La biodépollution (ou bioremédiation) consiste à utiliser des organismes vivants, plus particulièrement des bactéries ou des biofilms bactériens, pour éliminer les polluants toxiques des différents milieux naturels. Ces systèmes bactériens ont cet avantage d’éliminer un composé, avec comme seuls rejets, des produits inoffensifs tels que l’eau, le dioxyde de carbone, le méthane, l’hydrogène, etc.
Le métabolisme microbien étant souvent limité par des facteurs environnementaux (pH, pression osmotique, pression mécanique ou hydrostatique, température, oxygène), l’objectif de la biodépollution est d’optimiser ces facteurs afin d’augmenter la densité et l’activité des populations microbiennes pour accélérer la décontamination des sites pollués.
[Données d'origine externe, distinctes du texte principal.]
(** Every argument of [p] but the positionals still [pending] has its
    value in [ns]. *)
Definition typed (p : parser) (pending : list argument) (ns : namespace) : Prop :=
  forall a, In a (arguments p) -> In a pending \/ holds ns a.

(** The namespace while the parser [p], reached by some chain, reads its
    tokens: the steps of the chain are recorded, the arguments of [p] but
    the positionals still pending have their values, no sub-command of [p]
    is chosen yet, and there is no attribute besides those of the route. *)
Definition routed (root : parser) (p : parser) (pending : list argument)
    (ns : namespace) : Prop :=
  exists chain,
    route root chain p
    /\ Forall (chose ns) chain
    /\ typed p pending ns
    /\ Forall (fun a => is_positional a = true) pending
    /\ (forall d choices, subparsers p = Some (d, choices) -> ns !! d = Some PNone)
    /\ (forall k, is_Some (ns !! k) -> In k (route_dests chain p)).

(** *** Kinds of attributes *)

(** The attribute [k] is an integer; it is text; it is [None] or text; it
    is [True] or [False]. *)
Definition is_int (ns : namespace) (k : string) : Prop :=
  exists i, ns !! k = Some (PInt i).

Definition is_text (ns : namespace) (k : string) : Prop :=
  exists s, ns !! k = Some (PStr s).

Definition none_or_text (ns : namespace) (k : string) : Prop :=
  ns !! k = Some PNone \/ is_text ns k.

Definition is_bool (ns : namespace) (k : string) : Prop :=
  exists b, ns !! k = Some (PBool b).

(** The arguments of a [kv] action in the namespace: the file of a backup or
    a restore is [None] or text, the switches are booleans, the positionals
    are text. *)
Definition kv_arguments (name : pystr) (ns : namespace) : Prop :=
  (name = py "backup" /\ none_or_text ns "file")
  \/ (name = py "restore" /\ none_or_text ns "file" /\ is_bool ns "no_replace")
  \/ (name = py "ls" /\ is_bool ns "long")
  \/ (name = py "mkdir" /\ is_text ns "path")
  \/ (name = py "get" /\ is_text ns "key")
  \/ (name = py "set" /\ is_text ns "key" /\ is_text ns "value")
  \/ (name = py "rm" /\ is_text ns "key" /\ is_bool ns "recurse").

(** The tags [register] sends for the value of [args.tags]: the fields
    between the commas of a text that is not empty, else [None]. *)
Definition tags_sent (tags : pyval) : pyval :=
  match tags with
  | PStr (c :: s) => PList (List.map PStr (split_on 44 (c :: s)))
  | _ => PNone
  end.

(** *** The routes of a parser *)

(** The routes from a parser: the parser itself, and the routes through
    each of its sub-commands. *)
Fixpoint routes (chain : list (parser * string)) (p : parser) {struct p}
  : list (list (parser * string) * parser) :=
  (chain, p)
  :: match p with
     | Parser _ None => []
     | Parser _ (Some (_, choices)) =>
         (fix through (cs : list (string * parser)) :=
            match cs with
            | [] => []
            | (name, sub) :: cs' => routes (chain ++ [(p, name)]) sub ++ through cs'
            end) choices
     end.

(** The names of a list are pairwise different. *)
Fixpoint distinct (l : list string) : bool :=
  match l with
  | [] => true
  | k :: l' => negb (existsb (String.eqb k) l') && distinct l'
  end.

(** *** Sample inputs *)

(** A store with two values and a folder, reached by a working transport. *)
Definition sample_store : store :=
  [ (py "a", (PList [], PStr (py "1")));
    (py "b/c", (PList [], PStr (py "2")));
    (py "web/", (PInt 0, PNone)) ].

Definition sample_world : world :=
  World sample_store [] [] (fun _ => true) [] [] [] [] (fun _ => true).

Definition sample_consul : Consul :=
  Build_Consul (PStr (py "localhost")) (PInt 8500) PNone PNone
               (PStr (py "http")) (Some UnixSocketRequest).

(** The connection options at their defaults. *)
Definition connection_defaults : namespace :=
  <["api_scheme"%string := PStr (py "http")]>
    (<["api_host"%string := PStr (py "localhost")]>
       (<["api_port"%string := PInt 8500]>
          (<["dc"%string := PNone]> {[ "token"%string := PNone ]}))).

(** The command line [kv get foo] and its namespace. *)
Definition sample_argv : list pystr := [py "kv"; py "get"; py "foo"].

Definition sample_args : namespace :=
  <["command"%string := PStr (py "kv")]>
    (<["action"%string := PStr (py "get")]>
       (<["key"%string := PStr (py "foo")]> connection_defaults)).

(** The command line [kv], which Python 3 accepts, and its namespace: no
    action was named. *)
Definition kv_alone_argv : list pystr := [py "kv"].

Definition kv_alone : namespace :=
  <["command"%string := PStr (py "kv")]>
    (<["action"%string := PNone]> connection_defaults).

(** The options of [register] at their defaults, for the service [web]. *)
Definition register_defaults : namespace :=
  <["command"%string := PStr (py "register")]>
    (<["name"%string := PStr (py "web")]>
       (<["address"%string := PNone]>
          (<["port"%string := PNone]>
             (<["service_id"%string := PNone]>
                (<["tags"%string := PList []]> connection_defaults))))).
La réussite de la mise en œuvre de procédés biologiques in situ dépend de plusieurs facteurs, en particulier :
la présence de bactéries capables de biodégrader les polluants présents,
la possibilité de suivre dans le temps les paramètres indicateurs de la biodégradation (dégradation des polluants), mais également le suivi des modifications des conditions du milieu (pH, O2,…), des produits de dégradation et des activités bactériennes.
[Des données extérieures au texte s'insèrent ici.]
Lemma sprintf_s_lastError_fits (text arg : string) (st : State) :
  (strlen text + strlen arg < sizeof_g_lastError)%nat ->
  sprintf_s_lastError env text arg st = Normal () (set_lastError (text +:+ arg) st).
Proof.
  intros H. unfold sprintf_s_lastError, fits, strlen in *.
  rewrite bool_decide_eq_true_2; [reflexivity |].
  rewrite str_length_app. lia.
Qed.

(** When the text does not fit, the buffer is emptied and the handler
    decides whether the call comes back at all. *)
Lemma sprintf_s_lastError_overflow (text arg : string) (st : State) :
  (sizeof_g_lastError <= strlen text + strlen arg)%nat ->
  sprintf_s_lastError env text arg st
  = if handler_returns env then Normal () (set_lastError "" st) else Terminated.
Proof.
  intros H. unfold sprintf_s_lastError, fits, strlen in *.
  rewrite bool_decide_eq_false_2; [reflexivity |].
  rewrite str_length_app. lia.
Qed.

(** ** The helper that runs the tool *)

(** The helper never ends the process, and it always logs the command. *)
Lemma ExecutePythonCLI_cases (command : string) (st : State) :
  match popen env command (files st) with
  | PipeNull =>
      ExecutePythonCLI env command st
      = Normal "" (set_lastError "Failed to execute Python CLI" (log_spawn command st))
  | PipeStream out fs' =>
      ExecutePythonCLI env command st
      = Normal (read_pipe (String.length out) out "") (set_files fs' (log_spawn command st))
  | PipeThrow e fs' =>
      ExecutePythonCLI env command st = Throw e (set_files fs' (log_spawn command st))
  end.
Proof.
  unfold ExecutePythonCLI. cbn [files log_spawn].
  destruct (popen env command (files st)); reflexivity.
Qed.

Lemma ExecutePythonCLI_spawns (command output : string) (st st1 : State) :
  ExecutePythonCLI env command st = Normal output st1 ->
  spawned st1 = command :: spawned st.
Proof.
  pose proof (ExecutePythonCLI_cases command st) as H.
  destruct (popen env command (files st)); rewrite H; intros [= <- <-]; reflexivity.
Qed.

(** What the helper returns is everything the stream delivered, as long
    as that was text. *)
Lemma ExecutePythonCLI_captures (command out : string)
    (fs' : gmap string (list Byte.byte)) (st : State) :
  popen env command (files st) = PipeStream out fs' ->
  no_nul out = true ->
  ExecutePythonCLI env command st = Normal out (set_files fs' (log_spawn command st)).
Proof.
  intros Hp Hnul. pose proof (ExecutePythonCLI_cases command st) as H.
  rewrite Hp in H. rewrite H, read_pipe_whole by (lia || assumption).
  reflexivity.
Qed.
Etude de bactéries dépolluantes
Comme mentionné ci-dessus, la réussite d’une biodépollution repose sur la présence de bactéries capables de biodégrader les polluants présents.
Les bactéries, organismes vivants, ont longtemps été considérées incapables de se développer dans des milieux hostiles (hautes températures, fortes pressions etc). Plus récemment ont été découvertes des extrêmophiles, organismes vivants dans des milieux où toute forme de vie était supposée être exclue. Ces archaea ou bactéries arrivent à se développer à des températures extrêmes de l’ordre du 100°C pour les « hyperthermophiles » ou de 0°C pour les « psychrophiles », des fortes pressions de l’ordre de 1100 atmosphères pour les barophiles ou « piezzophiles » (bactérie « MT 41 » [23]), en milieu très acide pour les « acidophiles » ou alcalins « alcalophiles », ou enfin celles découvertes en milieu radioactif, les bactéries radiorésistantes de type Deinococcus radiodurans [24]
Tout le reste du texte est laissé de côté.